Lemma nv12_linear_layout_9x9 (fd : device) (a b c d : Z) :
  calc_fb_size_planar fd 9 9 NV12_desc LOCAL_DRM_FORMAT_MOD_NONE
    (Some [a; b; c; d])
  = Ok (896, 64, Some [0; 576; 0; 0]).
Proof. reflexivity. Qed.

(** C8. For a 9 by 9 NV12 framebuffer with Y tiling, on an Intel device
    where the linear shadow buffer is allocated and mapped: the buffer the
    calculator lays out has size 896, stride 64 and chroma offset 576; the
    decoder returns (an access outside the 896 bytes it copies, or outside
    the RGB map, would be a [Fault]); every luma and chroma index it reads
    is below 896, also for the last row; and the RGB map holds the decoded
    sample of each channel of each of the 81 pixels. *)
Theorem nv12_decode_9x9 (fuel : nat) (k : kernel) (fd : device)
    (pagesize : Z) (uninit : list Z) (fb : igt_fb) :
  fb_width fb = 9 -> fb_height fb = 9 ->
  fb_drm_format fb = DRM_FORMAT_NV12 ->
  fb_tiling fb = LOCAL_I915_FORMAT_MOD_Y_TILED ->
  length uninit = 4%nat ->
  (exists p : Z, 0 <= p <= 30 /\ pagesize = 2 ^ p) ->
  is_intel fd = true ->
  0 < u32 (gem_create k 896) ->
  gem_first_word k (gem_create k 896) = 0 ->
  length (gem_mmap k (u32 (gem_create k 896)) 896) = 896%nat ->
  exists blit : fb_convert_blit_upload,
    create_cairo_surface__convert fuel k fd pagesize uninit fb = Ok blit
    /\ calc_fb_size_planar fd 9 9 NV12_desc LOCAL_DRM_FORMAT_MOD_NONE
         (Some uninit)
       = Ok (lin_size (linear blit), lin_stride (linear blit),
             Some (lin_offsets (linear blit)))
    /\ lin_size (linear blit) = 896
    /\ lin_stride (linear blit) = 64
    /\ lin_offsets (linear blit) = [0; 576; 0; 0]
    /\ rgb24_stride blit = 48
    /\ 9 * 48 <= Z.of_nat (length (rgb24_map blit))
    /\ forall row col ch : Z,
         0 <= row < 9 -> 0 <= col < 9 -> 0 <= ch < 3 ->
         0 <= 0 + row * 64 + col < 896
         /\ 0 <= 576 + row / 2 * 64 + Z.land col (Z.lnot 1) < 896
         /\ 0 <= 576 + row / 2 * 64 + Z.lor col 1 < 896
         /\ rgb24_map blit !! Z.to_nat (row * 48 + col * 4 + ch)
            = Some (decoded_sample (lin_map (linear blit)) 64 0 576
                      row col ch).
Proof.
  intros Hfw Hfh Hfmt Htil Hun (p & Hp & ->) Hi Hbo Hzero Hmap.
  destruct uninit as [|a [|b [|c [|d [|]]]]]; try discriminate Hun.
  unfold create_cairo_surface__convert.
  rewrite Hfw, Hfh, Hfmt, Htil.
  change (ALIGN (9 * 4) 16) with 48. change (u32 (48 * 9)) with 432.
  rewrite ALIGN64_pow2 by lia.
  assert (Hpow : 0 < 2 ^ p <= 2 ^ 30).
  { split; [apply Z.pow_pos_nonneg; lia | apply Z.pow_le_mono_r; lia]. }
  destruct (round_up_spec 432 (2 ^ p) ltac:(lia)) as [Hru _].
  rewrite (u32_small (round_up 432 (2 ^ p))) by lia.
  destruct (Z.eqb_spec (round_up 432 (2 ^ p)) 0) as [? | _]; [lia|].
  cbn [negb igt_assert obind].
  change (LOCAL_I915_FORMAT_MOD_Y_TILED =? LOCAL_I915_FORMAT_MOD_Y_TILED)
    with true.
  cbn [orb].
  unfold setup_linear_mapping. rewrite Hfw, Hfh, Hfmt, Htil.
  change (igt_fb_mod_to_tiling LOCAL_I915_FORMAT_MOD_Y_TILED)
    with (@Ok Z I915_TILING_Y).
  cbn [obind]. rewrite lookup_NV12.
  unfold create_bo_for_fb.
  change (planes NV12_desc >? 1) with true.
  rewrite orb_true_r. cbv iota.
  rewrite nv12_linear_layout_9x9. cbn [obind].
  change (0 =? 0) with true. cbv iota.
  unfold is_i915_device. rewrite Hi.
  change (igt_fb_mod_to_tiling LOCAL_DRM_FORMAT_MOD_NONE)
    with (@Ok Z I915_TILING_NONE).
  cbn [obind]. rewrite Hzero.
  change (igt_assert (0 =? 0)) with (@Ok unit tt). cbn [obind].
  change (drm_id NV12_desc =? DRM_FORMAT_NV12) with true. cbv iota.
  cbv zeta. cbn [nth].
  rewrite (memset_twice (gem_mmap k (u32 (gem_create k 896)) 896) 576
             (u32 (Z.quot (s32 (9 + 1)) 2 * 64)))
    by (rewrite ?Hmap; vm_compute; congruence).
  cbn [obind].
  destruct (Z.gtb_spec (u32 (gem_create k 896)) 0) as [_ | ?]; [|lia].
  cbn [igt_assert obind default].
  change (DRM_FORMAT_NV12 =? DRM_FORMAT_NV12) with true.
  cbn [igt_assert obind].
  set (lin := mk_linear _ _ _ _ _ _).
  set (out0 := replicate (Z.to_nat (round_up 432 (2 ^ p))) 0).
  set (mapped := gem_mmap k (u32 (gem_create k 896)) 896) in *.
  assert (Hl1 : 0 + 9 * 64 <= Z.of_nat (length mapped))
    by (rewrite Hmap; vm_compute; congruence).
  assert (Hl2 : 576 + (9 + 1) / 2 * 64 <= Z.of_nat (length mapped))
    by (rewrite Hmap; vm_compute; congruence).
  assert (Hl3 : 9 * 48 <= Z.of_nat (length out0))
    by (unfold out0; rewrite length_replicate; lia).
  assert (Htake : take (Z.to_nat 896) mapped = mapped)
    by (apply take_ge; rewrite Hmap; lia).
  assert (Hsz : 896 <= Z.of_nat (length mapped)) by (rewrite Hmap; lia).
  destruct (nv12_decode_ok mapped out0 9 9 48 64 0 576
              ltac:(lia) ltac:(lia) ltac:(lia) ltac:(lia) ltac:(lia)
              ltac:(lia) Hl1 Hl2 Hl3
              fb (mk_blit out0 48 (round_up 432 (2 ^ p)) lin)
              Hfw Hfh eq_refl eq_refl eq_refl Htake Hsz eq_refl eq_refl)
    as (out & Hconv & Hlen & _ & Hdec).
  rewrite Hconv. cbn [obind]. eexists. split; [reflexivity|].
  cbn [linear lin_size lin_stride lin_offsets rgb24_stride rgb24_map
       lin_map lin].
  split; [reflexivity|]. split; [reflexivity|]. split; [reflexivity|].
  split; [reflexivity|]. split; [reflexivity|].
  split; [rewrite Hlen; exact Hl3|].
  intros row col ch Hr Hc Hch.
  pose proof (lor_1_bounds col ltac:(lia)).
  pose proof (land_not_1_bounds col ltac:(lia)).
  assert (0 <= row / 2 <= 4).
  { split; [apply Z.div_pos; lia | apply Z.div_le_upper_bound; lia]. }
  split; [lia|]. split; [lia|]. split; [lia|].
  apply Hdec. unfold valid_sample. lia.
Qed.
(** X12.  The mount effect.  If the fetch fails, nothing of the state
    changes and the error message is shown.  If it succeeds, the markets
    are replaced by the normalized candidates, at most 15 of them, all
    OPEN, without outcome and with source ["polymarket"]; the first of
    them becomes both the selected and the admin market and its
    probability fills the manual-probability field; no error is shown.
    Started without positions, the component is then in a consistent
    state. *)
Theorem mount_loads_markets
    (JSON_parse : string -> option json) (Number : json -> Q)
    (res : PdEngine.HttpResult) (s : App.State) :
  (forall reason,
      PdEngine.fetchPolymarketMarkets JSON_parse 15 res = Rejected reason ->
      View.load JSON_parse Number res s = (s, View.loadError))
  /\ (forall raw,
      PdEngine.fetchPolymarketMarkets JSON_parse 15 res = Resolved raw ->
      let s' := (View.mount JSON_parse Number res s).1 in
      (View.mount JSON_parse Number res s).2 = EmptyString
      /\ App.markets s' = PdEngine.polymarketToBube JSON_parse Number <$> raw
      /\ (length (App.markets s') <= 15)%nat
      /\ Forall (fun m => PdEngine.Market.status m = OPEN
                          /\ PdEngine.Market.outcome m = None
                          /\ PdEngine.Market.source m = "polymarket"%string)
           (App.markets s')
      /\ (forall first rest,
          raw = first :: rest ->
          App.selectedMarket s' = Some (PdEngine.polymarketToBube JSON_parse Number first)
          /\ App.adminMarket s' = Some (PdEngine.polymarketToBube JSON_parse Number first)
          /\ App.manualProb s' = PdEngine.yesPrice JSON_parse Number first)
      /\ (App.positions s = [] -> App.positions s' = [] /\ Ledger.consistent s')).
Proof.
  split.
  - intros reason Hfetch. unfold View.load. by rewrite Hfetch.
  - intros raw Hfetch s'. subst s'. unfold View.mount, View.load. rewrite Hfetch.
    simpl.
    set (mapped := PdEngine.polymarketToBube JSON_parse Number <$> raw).
    assert (Hmarkets : forall s1, App.markets s1 = mapped ->
              App.markets (App.recomputeEffect s1) = mapped).
    { intros s1 <-. apply js_recomputeEffect_markets. }
    split; [done|].
    assert (Hms : App.markets (App.recomputeEffect
              match mapped with
              | [] => App.setMarkets (fun _ => mapped) s
              | first :: _ =>
                App.setManualProb (PdEngine.Market.currentP first)
                  (App.setAdminMarketId (Some (PdEngine.Market.id first))
                     (App.setSelectedMarketId (Some (PdEngine.Market.id first))
                        (App.setMarkets (fun _ => mapped) s)))
              end) = mapped).
    { apply Hmarkets. by destruct mapped. }
    split; [exact Hms|]. rewrite Hms. split; [|split; [|split]].
    + subst mapped. rewrite length_fmap.
      destruct (fetchPolymarketMarkets_resolved _ _ _ _ Hfetch) as (? & data & _ & ->).
      rewrite length_take. apply Nat.le_min_l.
    + subst mapped. apply Forall_fmap. by apply Forall_true.
    + intros first rest ->. subst mapped. simpl.
      unfold App.recomputeEffect, App.selectedMarket, App.adminMarket. simpl.
      by rewrite bool_decide_eq_true_2.
    + intros Hempty.
      assert (Hpositions : App.positions (App.recomputeEffect
                match mapped with
                | [] => App.setMarkets (fun _ => mapped) s
                | first :: _ =>
                  App.setManualProb (PdEngine.Market.currentP first)
                    (App.setAdminMarketId (Some (PdEngine.Market.id first))
                       (App.setSelectedMarketId (Some (PdEngine.Market.id first))
                          (App.setMarkets (fun _ => mapped) s)))
                end) = []).
      { destruct mapped; unfold App.recomputeEffect; simpl; by rewrite Hempty. }
      split; [exact Hpositions|]. apply consistent_initial; [exact Hpositions|].
      by destruct mapped.
Qed.

(** X12 on a batch of three candidates, of which two are accepted. *)
Lemma mount_loads_markets_witness :
  let s := Samples.app [] [] "none" "none" 10 0.5 1 in
  let res := PdEngine.HttpResponse true 200
               (Resolved [Samples.candidate; Samples.badPrices; Samples.badOutcomes]) in
  let s' := (View.mount Samples.JSON_parse Samples.Number res s).1 in
  PdEngine.fetchPolymarketMarkets Samples.JSON_parse 15 res
  = Resolved [Samples.candidate; Samples.badPrices]
  /\ App.positions s = []
  /\ length (App.markets s') = 2%nat
  /\ App.selectedMarketId s' = Some "poly-1"%string
  /\ App.manualProb s' = 0.62
  /\ Ledger.consistent s'.
Proof.
  intros s res s'.
  assert (Hfetch : PdEngine.fetchPolymarketMarkets Samples.JSON_parse 15 res
                   = Resolved [Samples.candidate; Samples.badPrices]) by (by vm_compute).
  destruct (mount_loads_markets Samples.JSON_parse Samples.Number res s) as [_ Hok].
  destruct (Hok _ Hfetch) as (_ & Hms & _ & _ & Hfirst & Hcons).
  destruct (Hfirst _ _ eq_refl) as (_ & _ & Hprob).
  subst s'.
  split; [exact Hfetch|]. split; [reflexivity|]. split; [by rewrite Hms|].
  split; [reflexivity|]. split; [exact Hprob|]. by apply Hcons.
Defined.

(** ** The Streamlit fetch *)

Section SessionFetch.

Variable json_loads : string -> option json.
Variable str_len : string -> nat.

(** One turn of the loop with the default flags. *)
Lemma select_markets_cons (max_markets : Z) (m : Session.Candidate.t)
    (rest selected : list Session.Candidate.t) :
  Session.select_markets json_loads str_len max_markets true true (m :: rest) selected =
  match Invariants.failure json_loads m with
  | Some e => Streamlit.Raise e
  | None =>
    if Invariants.accepted json_loads str_len m
    then if bool_decide (max_markets <= Z.of_nat (length (selected ++ [m])))%Z
         then Streamlit.Return (selected ++ [m])
         else Session.select_markets json_loads str_len max_markets true true rest
                (selected ++ [m])
    else Session.select_markets json_loads str_len max_markets true true rest selected
  end.
Proof.
  simpl. unfold Invariants.failure, Invariants.accepted, Session.outcomes_of.
  destruct (Session.Candidate.is_dict m); simpl; [|done].
  destruct (Session.Candidate.active m), (Session.Candidate.closed m); simpl; try done.
  destruct (Session.Candidate.outcomes m) as [|text|]; [| |done].
  - destruct (json_loads _) as [outs|]; [|done].
    destruct outs as [| | | | |]; simpl; try done;
      by destruct (bool_decide _).
  - destruct (json_loads _) as [outs|]; [|done].
    destruct outs as [| | | | |]; simpl; try done;
      by destruct (bool_decide _).
Qed.

Lemma select_markets_take_filter (max_markets : Z)
    (data selected : list Session.Candidate.t) :
  Forall (fun m => Invariants.failure json_loads m = None) data ->
  (length selected < Z.to_nat (Z.max 1 max_markets))%nat ->
  Session.select_markets json_loads str_len max_markets true true data selected
  = Streamlit.Return
      (selected ++ take (Z.to_nat (Z.max 1 max_markets) - length selected)
                        (List.filter (Invariants.accepted json_loads str_len) data)).
Proof.
  revert selected. induction data as [|m rest IH]; intros selected Hsized Hlen.
  - simpl. by rewrite take_nil, app_nil_r.
  - apply Forall_cons in Hsized as [Hm Hsized].
    rewrite select_markets_cons, Hm. simpl.
    destruct (Invariants.accepted json_loads str_len m); [|by apply IH].
    rewrite length_app. simpl.
    destruct (Z.to_nat (Z.max 1 max_markets) - length selected)%nat as [|k] eqn:Hk;
      [lia|].
    simpl. case_bool_decide as Hcap.
    + replace k with 0%nat by lia. by rewrite take_0.
    + rewrite IH by (try done; rewrite length_app; simpl; lia).
      rewrite length_app. simpl. rewrite <- app_assoc. simpl.
      do 4 f_equal. lia.
Qed.
Lemma off_range S n i c len :
  0 <= i < n -> 0 <= c -> 0 <= len -> c + len <= S ->
  0 <= i * S + c /\ i * S + c + len <= S * n.
Proof. intros. nia. Qed.

Lemma off_sep S i i' c c' len len' :
  0 <= c -> 0 <= len -> c + len <= S ->
  0 <= c' -> 0 <= len' -> c' + len' <= S ->
  i <> i' ->
  i * S + c + len <= i' * S + c' \/ i' * S + c' + len' <= i * S + c.
Proof. intros. nia. Qed.

Lemma params_put t i c l : params (put t i c l) = params t.
Proof. done. Qed.

Lemma Shape_put t i c l : Shape t -> Shape (put t i c l).
Proof.
  unfold Shape. simpl. intros (?&?&?&?&?&?&?&?).
  rewrite length_write_bytes. repeat split; try done.
  by apply bytes_write_bytes.
Qed.

Lemma M_byte t i c : Shape t -> byte (M t i c).
Proof. intros (?&?&?&?&?&?&?&?). by apply rd_byte. Qed.

Lemma M_put_out t i c l i' c' :
  Shape t -> 0 <= c -> c + Z.of_nat (length l) <= bucket t ->
  0 <= c' < bucket t ->
  i' <> i \/ c' < c \/ c + Z.of_nat (length l) <= c' ->
  M (put t i c l) i' c' = M t i' c'.
Proof.
  intros Hs Hc Hl Hc' Hd. unfold M, bget, put. simpl.
  apply rd_write_bytes_out.
  destruct (decide (i' = i)) as [->|Hne]; [lia|].
  pose proof (off_sep (bucket t) i i' c c' (Z.of_nat (length l)) 1). lia.
Qed.

Lemma M_put_in t i c v :
  Shape t -> inb t i -> 0 <= c < bucket t ->
  M (put t i c [v]) i c = v mod 256.
Proof.
  intros Hs Hi Hc. unfold M, bget, put. simpl.
  destruct Hs as (?&?&?&?&?&?&?&?).
  apply rd_wr_eq. pose proof (off_range (bucket t) (buckets t) i c 1). unfold inb in Hi. lia.
Qed.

◆ ◆ ◆ ◆

| ASSIGNMENT |
Set out every line from the material that contains the string "failure".

| SOLVED PROBLEM |
  match Invariants.failure json_loads m with
  simpl. unfold Invariants.failure, Invariants.accepted, Session.outcomes_of.
  Forall (fun m => Invariants.failure json_loads m = None) data ->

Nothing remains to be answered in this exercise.